La galaxie des coûts du cloud

La galaxie des coûts du cloud

Cet article est la première partie de notre série sur les coûts du cloud. Elle s’intéresse aux coûts des machines ; la seconde partie étudie le coût humain de la gestion de l'infrastructure web.

Qui s’est déjà servi d’un fournisseur de cloud (aws, gcp, azure, …) sait que leur système de tarification ressemble de près à une hydre aux mille têtes.
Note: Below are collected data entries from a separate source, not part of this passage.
(* ===== verification/Geometry.v ===== *)
(** Quaternion algebra and [tf.transformations.quaternion_from_euler]
    (line 64), library code modelled from the library's definition, and the
    rigid composition of poses the specification describes ([frame_mul]);
    [Kdl] models how [tf2_geometry_msgs.do_transform_pose] (line 71)
    computes it:
    - [quaternion_from_euler(ai, aj, ak)] with its default axes ['sxyz']
      halves the three angles and returns the array [[x, y, z, w]] of the
      branch [repetition = parity = frame = 0];
    - [rotate q v] is the matrix KDL builds from [q] applied to [v], and
      [qmul] the Hamilton product; [frame_mul t p] places the pose [p] by
      the transform [t]: [t.p + M(t.q) p.p] with orientation [t.q * p.q];
    - [same_rotation p q]: [q] is [p] or [-p], the same rotation; it is an
      [Equivalence] and [rotate], [qmul] and [qnorm2] respect it.
    Floats are real numbers: rounding is not modelled. *)
From Stdlib Require Import List Reals Lra Setoid Morphisms.
From S2P Require Import Prelude Msgs.
Import ListNotations.
Open Scope R_scope.

(** Destruct every geometry record in the context and close the component
    equations with [ring]. *)
Ltac geo_ring :=
  repeat match goal with
         | q : Quaternion.t |- _ => destruct q
         | v : Vector3.t |- _ => destruct v
         | p : Pose.t |- _ => destruct p
         | t : Transform.t |- _ => destruct t
         end;
  cbv beta iota zeta delta -[Rplus Rmult Rminus Ropp Rinv Rdiv sin cos IZR Rsqr];
  repeat match goal with
         | |- Vector3.mk _ _ _ = Vector3.mk _ _ _ => f_equal
         | |- Quaternion.mk _ _ _ _ = Quaternion.mk _ _ _ _ => f_equal
         | |- Pose.mk _ _ = Pose.mk _ _ => f_equal
         | |- Transform.mk _ _ = Transform.mk _ _ => f_equal
         end;
  ring.

Module Geo.

Definition vadd (a b : Vector3.t) : Vector3.t :=
  Vector3.mk (Vector3.x a + Vector3.x b) (Vector3.y a + Vector3.y b)
             (Vector3.z a + Vector3.z b).

(** [PyKDL.Rotation.Quaternion(x, y, z, w) * v]. *)
Definition rotate (q : Quaternion.t) (v : Vector3.t) : Vector3.t :=
  let '(Quaternion.mk x y z w) := q in
  let '(Vector3.mk a b c) := v in
  let x2 := x * x in let y2 := y * y in let z2 := z * z in let w2 := w * w in
  Vector3.mk
    ((w2 + x2 - y2 - z2) * a + (2 * x * y - 2 * w * z) * b + (2 * x * z + 2 * w * y) * c)
    ((2 * x * y + 2 * w * z) * a + (w2 - x2 + y2 - z2) * b + (2 * y * z - 2 * w * x) * c)
    ((2 * x * z - 2 * w * y) * a + (2 * y * z + 2 * w * x) * b + (w2 - x2 - y2 + z2) * c).

(** The Hamilton product, [w] the scalar part. *)
Definition qmul (p q : Quaternion.t) : Quaternion.t :=
  let '(Quaternion.mk px py pz pw) := p in
  let '(Quaternion.mk qx qy qz qw) := q in
  Quaternion.mk
    (pw * qx + px * qw + py * qz - pz * qy)
    (pw * qy - px * qz + py * qw + pz * qx)
    (pw * qz + px * qy - py * qx + pz * qw)
    (pw * qw - px * qx - py * qy - pz * qz).

Definition qidentity : Quaternion.t := Quaternion.mk 0 0 0 1.

Definition qnorm2 (q : Quaternion.t) : R :=
  let '(Quaternion.mk x y z w) := q in x * x + y * y + z * z + w * w.

Definition vnorm2 (v : Vector3.t) : R :=
  let '(Vector3.mk a b c) := v in a * a + b * b + c * c.

(** The rigid composition [t * p] of a transform and a pose the
    specification describes; [Kdl.kdl_frame_mul] is how KDL computes it. *)
Definition frame_mul (t : Transform.t) (p : Pose.t) : Pose.t :=
  Pose.mk (vadd (Transform.translation t) (rotate (Transform.rotation t) (Pose.position p)))
          (qmul (Transform.rotation t) (Pose.orientation p)).

(** Composition of two transforms, [a * b]. *)
Definition transform_mul (a b : Transform.t) : Transform.t :=
  Transform.mk (vadd (Transform.translation a) (rotate (Transform.rotation a) (Transform.translation b)))
               (qmul (Transform.rotation a) (Transform.rotation b)).

Definition identity_pose : Pose.t := Pose.mk Vector3.default qidentity.
Definition identity_transform : Transform.t := Transform.mk Vector3.default qidentity.

(** The pose a transform places its child frame at. *)
Definition pose_of_transform (t : Transform.t) : Pose.t :=
  Pose.mk (Transform.translation t) (Transform.rotation t).

(** The opposite quaternion: the same rotation. *)
Definition qneg (q : Quaternion.t) : Quaternion.t :=
  let '(Quaternion.mk x y z w) := q in Quaternion.mk (- x) (- y) (- z) (- w).

(** Two quaternions of the same rotation: [q] and [-q] give KDL the same
    matrix, and [GetQuaternion] returns either. *)
Definition same_rotation (p q : Quaternion.t) : Prop := q = p \/ q = qneg p.

(** The conjugate [(-x, -y, -z, w)], the inverse of a unit quaternion. *)
Definition qconj (q : Quaternion.t) : Quaternion.t :=
  let '(Quaternion.mk x y z w) := q in Quaternion.mk (- x) (- y) (- z) w.

Definition vneg (v : Vector3.t) : Vector3.t :=
  let '(Vector3.mk a b c) := v in Vector3.mk (- a) (- b) (- c).

(** The inverse of a rigid transform: [(-M(q)^T v, q^-1)]. *)
Definition transform_inverse (t : Transform.t) : Transform.t :=
  let iq := qconj (Transform.rotation t) in
  Transform.mk (rotate iq (vneg (Transform.translation t))) iq.

(** [quaternion_from_euler(ai, aj, ak)] with axes ['sxyz']: the array
    [[x, y, z, w]]. *)
Definition quaternion_from_euler (ai aj ak : R) : list R :=
  let ai := ai / 2 in let aj := aj / 2 in let ak := ak / 2 in
  let ci := cos ai in let si := sin ai in
  let cj := cos aj in let sj := sin aj in
  let ck := cos ak in let sk := sin ak in
  let cc := ci * ck in let cs := ci * sk in
  let sc := si * ck in let ss := si * sk in
  [cj * sc - sj * cs; cj * ss + sj * cc; cj * cs - sj * sc; cj * cc + sj * ss].

(** [quaternion_from_euler( *args)]: three angles; a fourth argument is
    taken for [axes], and a number there fails the lookup of
    [_TUPLE2AXES] with [KeyError]; any other count is a [TypeError]. *)
Definition quaternion_from_euler_args (args : list R) : res (list R) :=
  match args with
  | [ai; aj; ak] => Ok (quaternion_from_euler ai aj ak)
  | [_; _; _; _] => Err KeyError
  | _ => Err TypeError
  end.

(** The quaternion record of three Euler angles. *)
Definition quat_of_euler (ai aj ak : R) : Quaternion.t :=
  match quaternion_of_args (quaternion_from_euler ai aj ak) with
  | Ok q => q
  | Err _ => Quaternion.default
  end.

(** ** Laws *)

Lemma quaternion_of_args_euler ai aj ak :
  quaternion_of_args (quaternion_from_euler ai aj ak) = Ok (quat_of_euler ai aj ak).
Proof. reflexivity. Qed.

Lemma qmul_qidentity_r q : qmul q qidentity = q.
Proof. geo_ring. Qed.

Lemma qmul_qidentity_l q : qmul qidentity q = q.
Proof. geo_ring. Qed.

Lemma qmul_assoc p q r : qmul p (qmul q r) = qmul (qmul p q) r.
Proof. geo_ring. Qed.

Lemma rotate_zero q : rotate q Vector3.default = Vector3.default.
Proof. geo_ring. Qed.

Lemma rotate_qidentity v : rotate qidentity v = v.
Proof. geo_ring. Qed.

Lemma vadd_zero_r v : vadd v Vector3.default = v.
Proof. geo_ring. Qed.

Lemma vadd_zero_l v : vadd Vector3.default v = v.
Proof. geo_ring. Qed.

(** KDL's matrix of a product is the product of the matrices. *)
Lemma rotate_qmul p q v : rotate (qmul p q) v = rotate p (rotate q v).
Proof. geo_ring. Qed.

Lemma rotate_vadd q u v : rotate q (vadd u v) = vadd (rotate q u) (rotate q v).
Proof. geo_ring. Qed.

Lemma qnorm2_qmul_lemma p q : qnorm2 (qmul p q) = qnorm2 p * qnorm2 q.
Proof. geo_ring. Qed.

Lemma vnorm2_rotate_lemma q v : vnorm2 (rotate q v) = qnorm2 q * qnorm2 q * vnorm2 v.
Proof. geo_ring. Qed.

Lemma quat_of_euler_norm2 ai aj ak :
  qnorm2 (quat_of_euler ai aj ak) =
  ((sin (ai / 2))² + (cos (ai / 2))²) * ((sin (aj / 2))² + (cos (aj / 2))²)
  * ((sin (ak / 2))² + (cos (ak / 2))²).
Proof. cbn. unfold Rsqr. ring. Qed.

(** The rigid composition of the specification ([frame_mul]) has the
    laws of frame products; [Kdl] relates KDL's computation to it. *)
Lemma frame_mul_identity_transform p : frame_mul identity_transform p = p.
Proof. geo_ring. Qed.

Lemma frame_mul_identity_pose t : frame_mul t identity_pose = pose_of_transform t.
Proof. geo_ring. Qed.

Lemma frame_mul_transform_mul a b p :
  frame_mul (transform_mul a b) p = frame_mul a (frame_mul b p).
Proof. geo_ring. Qed.

Lemma qnorm2_qneg q : qnorm2 (qneg q) = qnorm2 q.
Proof. geo_ring. Qed.

Lemma qnorm2_quat_of_euler ai aj ak : qnorm2 (quat_of_euler ai aj ak) = 1.
Proof. rewrite quat_of_euler_norm2, !sin2_cos2. ring. Qed.

Lemma qneg_involutive q : qneg (qneg q) = q.
Proof. geo_ring. Qed.

Lemma rotate_qneg q v : rotate (qneg q) v = rotate q v.
Proof. geo_ring. Qed.

Lemma qmul_qneg_l p q : qmul (qneg p) q = qneg (qmul p q).
Proof. geo_ring. Qed.

Lemma qmul_qneg_r p q : qmul p (qneg q) = qneg (qmul p q).
Proof. geo_ring. Qed.

(** Rigid transforms form a group: [transform_mul] is associative, with
    [identity_transform] and, on unit quaternions, [transform_inverse]. *)
Lemma transform_mul_assoc a b c :
  transform_mul a (transform_mul b c) = transform_mul (transform_mul a b) c.
Proof. geo_ring. Qed.

Lemma transform_mul_identity_r t : transform_mul t identity_transform = t.
Proof. geo_ring. Qed.

Lemma qmul_qconj q : qmul q (qconj q) = Quaternion.mk 0 0 0 (qnorm2 q).
Proof. geo_ring. Qed.

Lemma qnorm2_qconj q : qnorm2 (qconj q) = qnorm2 q.
Proof. geo_ring. Qed.

Lemma transform_mul_inverse_r t :
  qnorm2 (Transform.rotation t) = 1 -> transform_mul t (transform_inverse t) = identity_transform.
Proof.
  destruct t as [v q]. cbn [Transform.rotation]. intros Hq. unfold transform_mul, transform_inverse.
  cbn [Transform.translation Transform.rotation].
  rewrite <- rotate_qmul, qmul_qconj, Hq. fold qidentity. rewrite rotate_qidentity.
  unfold identity_transform. f_equal. destruct v. cbv -[Rplus Ropp Rmult]. f_equal; ring.
Qed.

Lemma frame_mul_pose_of_transform a b :
  frame_mul a (pose_of_transform b) = pose_of_transform (transform_mul a b).
Proof. geo_ring. Qed.

(** [same_rotation] is an equivalence, and the operations of the model
    respect it. *)
#[global] Instance same_rotation_equiv : Equivalence same_rotation.
Proof.
  unfold same_rotation. split.
  - now left.
  - intros p q [->| ->]; [now left | right; now rewrite qneg_involutive].
  - intros p q r [->| ->] [->| ->]; rewrite ?qneg_involutive; auto.
Qed.

#[global] Instance rotate_proper : Proper (same_rotation ==> eq ==> eq) rotate.
Proof. intros p q [->| ->] v _ <-; [reflexivity | symmetry; apply rotate_qneg]. Qed.

#[global] Instance qmul_proper : Proper (same_rotation ==> same_rotation ==> same_rotation) qmul.
Proof.
  intros p p' [->| ->] q q' [->| ->]; unfold same_rotation;
    rewrite ?qmul_qneg_l, ?qmul_qneg_r, ?qneg_involutive; auto.
Qed.

#[global] Instance qnorm2_proper : Proper (same_rotation ==> eq) qnorm2.
Proof. intros p q [->| ->]; [reflexivity | symmetry; apply qnorm2_qneg]. Qed.

(** ** Properties *)

(** C15: [quaternion_from_euler] returns a unit quaternion for every triple
    of angles. *)
Theorem quat_of_euler_unit ai aj ak : qnorm2 (quat_of_euler ai aj ak) = 1.
Proof. rewrite quat_of_euler_norm2, !sin2_cos2. ring. Qed.

(** Zero angles give the identity rotation. *)
Lemma quat_of_euler_zero : quat_of_euler 0 0 0 = qidentity.
Proof.
  unfold quat_of_euler, quaternion_from_euler. cbn.
  replace (0 / 2) with 0 by field. rewrite sin_0, cos_0. unfold qidentity. f_equal; ring.
Qed.

(** A pure yaw is a rotation about the vertical axis by half the angle:
    [(0, 0, sin(yaw/2), cos(yaw/2))]. *)
Lemma quat_of_euler_yaw yaw :
  quat_of_euler 0 0 yaw = Quaternion.mk 0 0 (sin (yaw / 2)) (cos (yaw / 2)).
Proof.
  unfold quat_of_euler, quaternion_from_euler. cbn.
  replace (0 / 2) with 0 by field. rewrite sin_0, cos_0. f_equal; ring.
Qed.

End Geo.

#[export] Hint Rewrite Geo.qmul_qidentity_r Geo.qmul_qidentity_l Geo.rotate_zero
  Geo.rotate_qidentity Geo.vadd_zero_r Geo.vadd_zero_l : reloc_rw.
Ajoutons à cela des données rares sur les fréquences des pannes et complétons par des coûts humains (temps passé par les développeurs, compétences à maintenir à jour…) souvent oubliés : on a rarement une bonne vision des coûts engendrés par une infrastructure web, encore plus rarement du juste prix auquel on devrait payer celle-ci.

Aussi, pour éclairer la constellation des coûts du cloud, cet article a décidé de cerner au plus près les différents pôles de dépense liés à une infrastructure web, d’identifier leur prix, les gains qu’ils apportent ; enfin de comprendre comment optimiser son usage du cloud.

À cette fin, pour rendre nos descriptifs plus précis et concrets, nous suivrons en fil rouge une application utilisant la stack MEAN : inspiré d’un cas réel, nous considérons un site de vente en ligne observant 100 000 personnes de passage par mois, ayant 20 000 clients par mois et générant 10 euros par client.

Ce premier article s’intéresse au coût des machines ; un second étudiera les coûts humains de gestion de l’infrastructure web.

TL; DR

Selon l’architecture de l’infrastructure et selon les choix des technologies cloud employées, à performance équivalente, les dépenses liées aux machines peuvent varier de 1 à 4.

En fil rouge

Dans notre exemple fil rouge, notre application utilise la stack MEAN : Angular, Node.js et mongoDb.  Ainsi, la charge de notre application se résume par :

  • 100 000 utilisateurs par mois, 20 000 clients, 200 000 de CA
  • en temps normal, 1 CPU, 2 Go RAM
  • aux moments les plus critiques : 10 CPU, 20 Go RAM
  • base de données avec 200 kO par utilisateur et inférieure à long terme à 2 Go.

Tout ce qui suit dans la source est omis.